▶ Description of the task
What number of lines in the data below contain the string "discriminate"? Answer with that number alone.

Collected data
Lemma filter_length_le {A} (f : A -> bool) (l : list A) : (List.length (filter f l) <= List.length l)%nat.
Proof. induction l; simpl; [lia|destruct (f a); simpl; lia]. Qed.

(** Extra: A weekly review spans the 7 days up to today; its early,
    on-time and late counters are non-negative, add up to the number of
    the week's tasks with a due date, and never exceed its task count. *)

Theorem weekly_review_counters (now : Z) (db : DB) (r : WeeklyReview)
  (H : generate_weekly_review now db = Ok r) :
  week_end r = date_of now /\ week_end r - week_start r = 7 /\
  0 <= early_completions r /\ 0 <= on_time_completions r /\ 0 <= late_completions r /\
  early_completions r + on_time_completions r + late_completions r =
    Z.of_nat (List.length (filter has_due_date (filter (in_week (week_start r) (week_end r)) (tasks db)))) /\
  early_completions r + on_time_completions r + late_completions r <= total_tasks r.
Proof.
  unfold generate_weekly_review in H.
  set (wk := filter (in_week (date_of now - 7) (date_of now)) (tasks db)) in H.
  destruct (timing_loop (0, 0, 0) (filter has_due_date wk)) as [[[e o] l]|err] eqn:TL;
    simpl in H; [|discriminate].
  destruct (performance_score_of _ e o) as [sc|err]; simpl in H; [|discriminate].
  inversion H; subst r; clear H; cbn [week_start week_end total_tasks early_completions
    on_time_completions late_completions].
  pose proof (timing_loop_count _ _ _ TL) as C; cbn beta iota in C.
  assert (Hf : filter (fun t => has_due_date t && (if completed_at t then true else false))
                 (filter has_due_date wk) = filter has_due_date wk).
  { assert (Hc : forall t, In t wk -> completed_at t <> None).
    { intros t Ht. unfold wk in Ht. apply filter_In in Ht as [_ Ht].
      unfold in_week in Ht. destruct (completed_at t); [discriminate|].
      rewrite andb_false_r in Ht; discriminate. }
    generalize Hc; clear. induction wk as [|t r IH]; intro Hc; [reflexivity|].
    cbn [filter]. destruct (has_due_date t) eqn:Hd.
    - cbn [filter andb]. rewrite Hd. cbn [andb].
      destruct (completed_at t) eqn:Ec; [|exfalso; apply (Hc t); [left; reflexivity|exact Ec]].
      f_equal. apply IH. intros; apply Hc; right; assumption.
    - apply IH. intros; apply Hc; right; assumption. }
  rewrite Hf in C.
  pose proof (filter_length_le has_due_date wk).
  fold wk; repeat split; lia.
Qed.

Lemma weekly_review_counters_witness :
  generate_weekly_review (1006 * us_per_day + 5) early_week_db =
    Ok (mkWeeklyReview 999 1006 7 7 0 0 120) /\
  (let r := mkWeeklyReview 999 1006 7 7 0 0 120 in
  week_end r = date_of (1006 * us_per_day + 5) /\ week_end r - week_start r = 7 /\
  0 <= early_completions r /\ 0 <= on_time_completions r /\ 0 <= late_completions r /\
  early_completions r + on_time_completions r + late_completions r =
    Z.of_nat (List.length (filter has_due_date (filter (in_week (week_start r) (week_end r)) (tasks early_week_db)))) /\
  early_completions r + on_time_completions r + late_completions r <= total_tasks r).
Proof.
  assert (H : generate_weekly_review (1006 * us_per_day + 5) early_week_db = Ok (mkWeeklyReview 999 1006 7 7 0 0 120))
    by (vm_compute; reflexivity).
  split; [exact H|]. exact (weekly_review_counters _ _ _ H).
Defined.

Lemma bump_count_bound (k n : Z) (cs : list (Z * Z)) : 0 <= n ->
  Forall (fun kv => 1 <= snd kv <= n) cs ->
  Forall (fun kv => 1 <= snd kv <= n + 1) (bump_count k cs).
Proof.
  intro Hn0; induction cs as [|[k' m] r IH]; intro H; simpl.
  - constructor; [simpl; lia|constructor].
  - inversion H as [|? ? Hm Hr]; subst; simpl in Hm.
    destruct (k =? k'); constructor; simpl; try lia.
    + eapply Forall_impl; [|exact Hr]; intros ? Ha; simpl in *; lia.
    + apply IH, Hr.
Qed.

▶ Solution
4